La investigación de Hirurok está en el Tribunal Central de Instancia. El secreto de sumario se levantó hace unos días. Deriva de la causa abierta en el Supremo el pasado año contra Santos Cerdán, exsecretario de Organización del PSOE. Fueron los datos incautados a Alonso en Elorrio los que dieron pie a esta nueva vía, luego refrendada porque en el material encontrado en poder de Fernández Guerrero y Díez es idéntico. Con todo, en ese otro sumario la Guardia Civil ya indicó que los fondos de Servinabar 2000 se habían empleado con fines personales por parte del entorno de Cerdán. En concreto, la UCO señaló que el político había pagado con cargo a ese dinero quince mensualidades de un alquiler en Madrid, a lo que se suman 7.849 euros en muebles.

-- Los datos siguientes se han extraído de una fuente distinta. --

(* ===== verification/Prelude.v ===== *)
(** * OpenAirInterface LTE layer 2: verification library

    The repository is an LTE eNB and UE. This library models parts of its
    layer 2, of the utilities layer 2 stands on and of the coding of the
    physical layer, as executable definitions translated from the C sources
    (paths below are relative to src/), and proves what makes them correct.

    ** The parts and how they interact

    A packet goes from the IP driver, the GTP tunnel or the RRC to PDCP
    (openair2/LAYER2/PDCP_v10.1.0), which numbers, ciphers and integrity
    protects it and hands the PDU to RLC; an RLC UM entity
    (openair2/LAYER2/RLC/UM_v9.3.0) segments and concatenates it into PDUs of
    the sizes the MAC scheduler grants; the peer's RLC UM reorders and
    reassembles, and the peer's PDCP deciphers and delivers. An RLC AM entity
    (openair2/LAYER2/RLC/AM_v9.3.0) also tells its peer in STATUS PDUs what it
    has received, and the peer acknowledges or retransmits accordingly; RLC TM
    (openair2/LAYER2/RLC/TM_v9.3.0) passes SDUs on as they are. The RLC
    dispatcher (rlc.c, rlc_mac.c, rlc_rrc.c of openair2/LAYER2/RLC) routes each
    call of PDCP, MAC and RRC to the entity of its bearer. PDCP calls the
    stream ciphers of openair2/UTIL/OSA. Both layers keep their entities
    behind the chained hash table of common/utils/collection/hashtable, and
    their packets in the memory blocks of openair2/UTIL/MEM, which they pass
    on in the linked lists of openair2/UTIL/LISTS. MAC (openair2/LAYER2/MAC)
    asks RLC for PDUs, puts them behind a header with its control elements
    into a transport block, and takes received blocks apart; the eNB keeps its
    UEs in arrays linked by index. Below MAC, a transport block gets a CRC and
    is cut into code blocks (openair1/PHY/CODING).

    ** Conventions (this file)

    A C integer is a [Z], casts are [u8] ... [s32]; a function that can stop
    the program or touch memory outside an object returns [res]
    ([Fault AssertFatal], [Fault OutOfBounds], ...); fuelled loops have a
    [Fault OutOfFuel] of their own, and the theorems that say a handler
    returns exclude it. A struct is a record updated with
    [r <| field := v |>]. Results of the environment (allocation, [trylock],
    the status RLC returns) are arguments. Traces, time measurements and
    statistics that nothing reads are left out.

    ** Files

    - [Bits]: values and messages as lists of bits, for the CRCs and the
      fields of STATUS PDUs.
    - [HashTable]: hashtable.c. [hashtable_refines_map] says the operations
      implement a finite map for any hash function.
    - [Collection]: the interface ([CollectionOps], [CollectionLaws]) by which
      a layer uses a keyed set of entities, and its implementation by the hash
      table with a heap of objects ([objects_collection]).
    - [LinkedList] (model and list.c), [BlockLists] (list2.c): linked lists of
      blocks in a store with pointers; [ListRefinement]: their interface
      ([BlockListOps], [BlockListLaws]) and the refinement of sequences.
    - [MemBlock] (mem_block.c), [MemPoolInv] (invariant), [MemClaims]: the
      pools of memory blocks, a client of the lists.
    - [RlcUmEntity] (entity, FSM, configuration), [RlcUmDar] (reception:
      rlc_um_dar.c, rlc_um_reassembly.c, rlc_um_receiver.c), [RlcUmSegment]
      (rlc_um_segment.c), [RlcUmTop] (rlc_um.c): the model of RLC UM.
      [RlcUmWindow], [RlcUmReasm], [RlcUmRxInv] prove the receiver's
      arithmetic, reassembly and invariant; [RlcUmTx] the transmitter's;
      [RlcUmPdu] and [RlcUmSem] relate the bytes of a PDU to what it carries;
      [RlcUmWellFormed] is the format of a PDU without the code, and what the
      code does with PDUs that are or are not of it;
      [RlcUmLink] and [RlcUmSystem] put two entities and a channel together;
      [RlcUmClaims] states the properties of one entity.
    - [RlcAmStatus] (bit fields, encoder and decoder of rlc_am_status_report.c)
      and [RlcAmReport] (rlc_am_windows.c, rlc_am_send_status_pdu,
      rlc_am_receive_process_control_pdu): status reports of RLC AM.
      [RlcAmCodec] proves the bit fields and the codec, [RlcAmReportProofs]
      what a report says, [RlcAmExchange] what the peer does with it;
      [RlcAmClaims] states the properties.
    - [RlcAmEntity] (the structures, rlc_am_init.c and the timers), [RlcAmRx]
      (rlc_am_receiver.c, rlc_am_rx_list.c, rlc_am_reassembly.c), [RlcAmTx]
      (rlc_am_in_sdu.c, rlc_am_segments_holes.c, acknowledgement in
      rlc_am_retransmit.c), [RlcAmSegment] (rlc_am_segment.c, polling, copies),
      [RlcAmRetransmit] (segments of PDUs, rlc_am.c): the rest of RLC AM.
      [RlcAmRxProofs] and [RlcAmRxClaims] prove the receiver; [RlcAmQueue]
      relates the ring of SDUs to the queue of RLC UM, whose lemmas on
      segmentation are used again by [RlcAmSegProofs]; [RlcAmDecode] reads a
      PDU back, [RlcAmAck] proves acknowledgement; [RlcAmStream], [RlcAmLink]
      and [RlcAmSystem] put two entities and a lossy channel together;
      [RlcAmTxClaims] states what goes wrong in the transmitter.
    - [RlcTm] (TM_v9.3.0), [RlcLayer] (rlc.c, rlc_mac.c, rlc_rrc.c,
      rlc_mpls.c): the RLC layer over [CollectionOps], with the union of the
      three kinds of entity. [RlcLayerProofs]: the keys, the frame ([only]) and
      the calls as one type ([call], [run_call]); [RlcLayerType]: the member of
      the union; [RlcBearer]: two layers with a UM bearer between them, which
      simulate [RlcUmSystem.link]; [RlcLayerClaims] states the properties.
    - [Snow3g] (osa_snow3g.c, osa_rijndael.c) and [Osa] (osa_stream_eea.c,
      osa_stream_eia.c): ciphering and integrity. AES of nettle and openssl
      is the class [AesLib], whose laws are the documented behaviour of CTR
      and CMAC.
    - [Pdcp] (pdcp_t, pdcp_sequence_manager.c, pdcp_primitives.c,
      pdcp_security.c), [PdcpLayer] (data path of pdcp.c), [PdcpConfig]
      (configuration in pdcp.c): the model of PDCP over [CollectionOps] and
      [AesLib]. [PdcpSecurity], [PdcpLink], [PdcpSystem] prove that two
      synchronised ends transfer SDUs; [PdcpClaims] and [PdcpErrors] state the
      properties. [PdcpRlc] puts the PDCP layers over the RLC layers of
      [RlcBearer], calling each with what the other has made, and
      [PdcpRlcClaims] states the property of the whole.
    - [MacHeader] (generate_dlsch_header, generate_ulsch_header and the
      parsers), [MacUe] (blocks, buffer status and power headroom in
      ue_procedures.c), [MacRxSdu] (rx_sdu in eNB_scheduler_ulsch.c): MAC over
      the RLC layer. [MacHeaderProofs] relates the bytes of a header to its
      subheaders; [MacDlsch] and [MacUlsch] say what the receiver does with a
      block; [MacClaims] states the properties, [MacBsr] that of the levels of
      buffer status. [MacUeList] (eNB_scheduler_primitives.c): the list of UEs;
      [MacUeListProofs] proves the chains, [MacUeListSpec] the refinement.
    - [Crc] (crc_byte.c), [CrcProofs], [CrcClaims]; [Segmentation]
      (lte_segmentation.c), [SegmentationClaims]: CRCs and code blocks.

    ** What the theorems show

    - PDCP over RLC: with a UM data bearer configured in the four layers of an
      eNB and a UE, over a channel that loses and reorders nothing, for every
      interleaving of the calls on the bearer and of other calls of RLC, SDUs
      come out of PDCP as they went in, in order and, once nothing is under
      way, all of them ([stack_in_order]). As for RLC UM below, the grants are
      those of [RlcUmSystem.grant_ok]: a PDU filled exactly, with fewer than 24
      length indicators.
    - Hash table: refinement of a map; as lemmas, release of every datum once
      and the defects of [hashtable_resize].
    - Lists and pools: any history of operations on lists that share blocks is
      simulated by sequences; allocation gives large enough blocks that
      overlap no block in use, no block is lost or duplicated, [list_free]
      ends; and the defects of moved blocks and of the largest size.
    - RLC UM: over a lossless channel, for every interleaving of the handlers,
      SDUs come out in order and unchanged, no handler faults, and everything
      submitted can be delivered, for the grants and SDUs of [grant_ok] and
      [sdu_accepted] ([um10_trailing_bytes_delivered] shows what a grant that
      is not filled exactly does with 10-bit SNs); under any well-formed PDUs
      an entity keeps its invariant, while the malformed ones of
      [RlcUmWellFormed] are not caught ([um_entity_safe]); the PDU made for a
      grant; what the receiver reads in a transmitter's PDU; the reordering
      window against its specification; as a lemma, the FSM against its
      transition relation.
    - RLC AM: a STATUS PDU is read as it was written; a report fits its grant
      and below ACK_SN asks for exactly the bytes not received; the peer never
      acknowledges a PDU that is not completely received. Over a channel that
      loses, repeats and reorders blocks, for every interleaving of
      submissions, new PDUs, copies, arrivals and acknowledgements, SDUs come
      out in order, once and unchanged, and no handler faults
      ([am_link_reliable], [am_link_no_fault]). The steps exclude, by boolean
      conditions of the model, what the theorems of [RlcAmRxClaims] and
      [RlcAmTxClaims] show to go wrong: a grant that is not filled exactly, or
      an SDU in 32 PDUs, which fails an assertion ([am_grant_ok]), a slot of an unacknowledged SDU ([room]), a PDU that the
      wrapped walk puts in the wrong place ([misplaced]). Retransmissions are
      whole PDUs there; segments of PDUs and the holes of a negative
      acknowledgement are modelled and evaluated, with no theorem yet.
    - The RLC layer: a call changes no bearer it does not name
      ([rlc_layer_isolated]); an object stays the member of the union it was
      made for, MBMS channels are UM, and a request to add a bearer with another
      mode is caught, one to modify it is not ([rlc_union_typed]); a UM bearer delivers from layer to layer
      ([rlc_bearer_in_order]); what the removal of a UE releases; TM sends an
      eighth of an SDU, because it counts bits and is given bytes.
    - Security: each cipher undoes itself and is local to the message, codes
      depend on the message only, the repository's test vectors.
    - PDCP: bearers of two layers deliver in order across number wraps;
      configuration establishes synchronisation; an SRB's PDU is delivered
      whatever its integrity check says; removal of a UE; and closed executions
      of other defects.
    - MAC: transport blocks are taken apart as they were put together, in both
      directions, except with a long buffer status report (proved to shift the
      data by a byte); the level of a report is the right one; the list of UEs
      refines two sequences and a free list.
    - Coding: table-driven CRCs equal the bit-serial register and detect
      bursts; code blocks have the sizes of 36.212, hold exactly the input and
      pass their CRC, except where the average size is rounded down (proved to
      wrap).

    ** Bounds and fuel

    Loops that run over a buffer are structural or have fuel equal to the
    number of elements they can visit (the reception buffer of 1024 slots, the
    queue of 128 SDUs, the bytes of a PDU, the blocks of the store); the
    safety and refinement theorems prove that fuel enough. SDU sizes are at
    most 2047 bytes for RLC (the 11-bit length indicator) and 1500 for PDCP
    ([MAX_IP_PACKET_SIZE]); a status report is for a grant of at most 1536
    bytes, which bounds its entries by the 1023 of the array; a transport block
    has at most 97920 bits (16 code blocks).

    ** Not modelled

    The schedulers and the random access of MAC (scheduling over large shared
    state; the grants they make are inputs here); the physical layer's signal
    processing and decoders (openair1, SIMD code); RRC with its ASN.1 codecs generated at build time;
    NAS (openair3/NAS), S1AP, X2AP, GTPV1-U and SCTP tasks and ITTI; the
    emulation and traffic generator, the network drivers and the programs
    under targets/, which are input and output. *)

From Stdlib Require Export ZArith Lia.
From stdpp Require Export base list gmap numbers option strings.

Igualmente, se dispusieron de 33.574 euros en las tarjetas de crédito justo hasta el momento en que fue arrestado en 2024 Koldo García, socialista navarro y recomendado por Cerdán al ahora condenado José Luis Ábalos. Se da la circunstancia de que la esposa de Alonso, que residía en la vivienda reformada con cargo a Mediaciones Martínez, se quejaba en un mensaje que se hizo muy sonado de que la esposa de Cerdán no hacía más que “gastar y gastar”. “La Paqui. Que la conocen todas las vendedoras de El Corte Inglés. Gastar y gastar. Y restaurantes fin de semana sí y otro también. Ya les vale. Todos de lo bueno, lo mejor. Eso no es plan. Y encima no son nada discretos”, protestaba.